[Directions] Transcribe, exactly as they appear, only the lines from the one holding "or [undefined.k] *)" through the end of the entries below.

[Records from a dataset]
(** The pointer returned by [dir_tree_add_entry] is the inode number taken
    from [max_ino], and the entry is in the index. *)
Lemma dir_tree_add_entry_Some (w w' : World) (name : string) (md : Z)
    (ty : DirEntryType) (parent sz ct p : Z) :
  dir_tree_add_entry w name md ty parent sz ct = (Some p, w') ->
  p = max_ino (dtree w) /\ is_Some (entry w' p).
Proof.
  unfold dir_tree_add_entry.
  repeat case_match; try congruence; intros [= <- <-]; wsimpl;
    rewrite ?max_ino_entry_modified; (split; [done|]);
    repeat first [apply is_Some_lookup_entry_modified | apply is_Some_lookup_modify];
    rewrite ?h_inodes_mark_destroyed; cbn; rewrite lookup_insert_eq; eauto.
Qed.
(** * Match Viewer (pwa/app.js): a shallow embedding and its properties

    The page script fetches a JSON payload, normalises loosely shaped match
    records through fallback chains and writes text into five fixed DOM
    nodes.  The embedding follows the script:

    - [Js]: the JSON values the script receives and the language operators
      it applies to them ([||], [??], [?.], [== null], template-literal
      string conversion, [Array.isArray], [for ... of]);
    - [Clock]: [Date.prototype.toISOString] and the script's
      [toLocalISODate];
    - the DOM nodes as a record [page], and the script's functions over it
      as programs in a state-and-exception monad (a throw keeps the DOM
      writes made before it, as in the browser);
    - [fetchJSON] and the two actions, both run to completion against the
      outcome of one request and as tasks suspended at their [await]s,
      resumed by the page's events ([step]);
    - the properties, each claim under its number. *)

From Stdlib Require Import String Ascii List ZArith Bool Lia DecimalString.
Import ListNotations.
Set Warnings "-register-all".
Local Open Scope list_scope.
Local Open Scope string_scope.

(** ** Exceptions *)

(** Property names the script reads. *)
Module K.
Inductive key : Type :=
| date | matches | length
| date_utc | kickoff
| league_name | league | name | competition
| home_team | home | away_team | away | teams
| home_goals | away_goals.

Definition text (k : key) : string :=
  match k with
  | date => "date" | matches => "matches" | length => "length"
  | date_utc => "date_utc" | kickoff => "kickoff"
  | league_name => "league_name" | league => "league" | name => "name"
  | competition => "competition"
  | home_team => "home_team" | home => "home"
  | away_team => "away_team" | away => "away" | teams => "teams"
  | home_goals => "home_goals" | away_goals => "away_goals"
  end.
End K.

(** Errors the engine itself raises; their message text is the engine's. *)
Inductive engine_error : Type :=
| ReadOfNullish (k : K.key)   (* TypeError: [null.k] or [undefined.k] *)
| NotIterable                 (* TypeError: [for ... of] over a non-iterable *)
| NoPrimitive                 (* TypeError: object without a usable toString *)
| InvalidTime.                (* RangeError: toISOString of an invalid time *)

Inductive exn : Type :=
| Thrown (message : string)    (* [throw new Error(message)], line 45 *)
| Engine (e : engine_error)
| Rejected (message : string). (* rejection reason of fetch() or json() *)

Inductive result (A : Type) : Type :=
| Ok (a : A)
| Throw (e : exn).
Arguments Ok {A} a.
Arguments Throw {A} e.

[Expected answer]
| ReadOfNullish (k : K.key)   (* TypeError: [null.k] or [undefined.k] *)
| NotIterable                 (* TypeError: [for ... of] over a non-iterable *)
| NoPrimitive                 (* TypeError: object without a usable toString *)
| InvalidTime.                (* RangeError: toISOString of an invalid time *)

Inductive exn : Type :=
| Thrown (message : string)    (* [throw new Error(message)], line 45 *)
| Engine (e : engine_error)
| Rejected (message : string). (* rejection reason of fetch() or json() *)

Inductive result (A : Type) : Type :=
| Ok (a : A)
| Throw (e : exn).
Arguments Ok {A} a.
Arguments Throw {A} e.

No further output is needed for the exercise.